The foods are transported, stored, and sold under conditions not likely to cause contamination of the product.
Transportation, storage, and sale of the product does not adversely affect the sanitary condition of the school.
Certain open, non-potentially-hazardous foods, such as candy, pepperoni sticks, pickles, etc., may be served from a student store, or snack room, on a regular basis without a permit, provided a hand-washing station is provided in the same room and serviced with hot and cold running water, soap and paper-towels, or another procedure has been approved by the health district to protect the foods being served.
School staff, faculty, student organizations or other school affiliated groups may sell or give away food occasionally on campus without a health permit. Concession stands are considered to be in this category, provided:
The student, teacher, or parent group that operates the stand at each event represents a non-profit organization.
The student, teacher, or parent group operates the concession stand only “occasionally.” For example, operation will be considered “occasional” if various different groups rotate fund raising food sales at the concession stand during the different sports seasons.
All adult persons engaged in food operations subject to permit must obtain a Food Handler’s Health Card. Students are exempt from this requirement unless they are acting as a food handler while engaged in non-school affiliated food service employment.
Fairs and other short-term special events will require temporary food vendor permits for each non-school affiliated vendor present. Faculty, student, or parent booths selling foods will not be required to obtain a temporary permit.
On-campus childcare facilities may be exempt from obtaining a Health Permit, providing that service is limited to baby foods and formula supplied by the parent, and served using single service utensils. Rinsing of containers and bottles for return to the parent is allowed, provided said rinsing takes place at a sink designated for that purpose and where hand-washing does not take place. A Child Care Health Card, as issued by the Southern Nevada Health District, will be required of all employees assigned to on-campus childcare facilities, whether or not they meet the criteria for a Health Permit.

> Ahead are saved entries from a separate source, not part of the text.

(* ===== verification/Prompt.v ===== *)
(** * The system prompt

    src/kernel/src/plates/tian_heaven/mod.rs (the stable and the dynamic segment,
    the character file) and loop_prompt.rs (the identity, the whole prompt), over
    the registries of tools and skills, the table of seeds and the task list.
    Iteration order of hash maps, the orders SQLite leaves open, descriptions and
    schemas of tools, glob patterns and JSON are arguments. *)

From S2P Require Import Prelude RString Utf8 Float Json Path GeJu Files Seeds Graph.
From S2P Require Tool Skills Tasks Provider Dispatch.
Import Dispatch (InteractionMode, Auto, Plan).
Local Open Scope string_scope.
#[local] Arguments String.append !_ _ : simpl nomatch.

(** ** State *)

(** What all agents share. [None] is a poisoned lock on the skills. *)
Record Earth (P : Type) := {
  e_tools : Tool.ToolRegistry;
  e_skills : option (Skills.SkillRegistry P);
  e_seeds : SeedTable;
  e_tasks : list Tasks.Task;
  e_tasks_poisoned : option string;
  e_workspace : string -> option string;
  e_data_dir : string
}.
Arguments e_tools {P} _.
Arguments e_skills {P} _.
Arguments e_seeds {P} _.
Arguments e_tasks {P} _.
Arguments e_tasks_poisoned {P} _.
Arguments e_workspace {P} _ _.
Arguments e_data_dir {P} _.

(** The fields of an agent the prompt reads. *)
Record Agent := {
  a_id : string;
  a_ephemeral : bool;
  a_ren_soul : option string;
  a_atma_graha : spec_float;
  a_turn_count : Z;
  a_mode : InteractionMode;
  a_activated : list string;
  a_tools_override : option Tool.ToolRegistry;
  a_touched : list string
}.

Facilities or groups required by this policy to have a Health Permit may apply at the Southern Nevada Health District Main Facility at 330 S. Valley View Blvd., Las Vegas, NV 89107.
Please be advised that failure to follow the aforementioned criteria is a violation of NRS 446.945 (see below) and, failing administrative compliance efforts, may be referred for prosecution.
(NRS 446.945 Penalties. Any person who violates any of the provisions of this chapter is guilty of a misdemeanor. In addition thereto, such persons may be enjoined from continuing such violations. Each day upon which such a violation occurs shall constitute a separate violation.)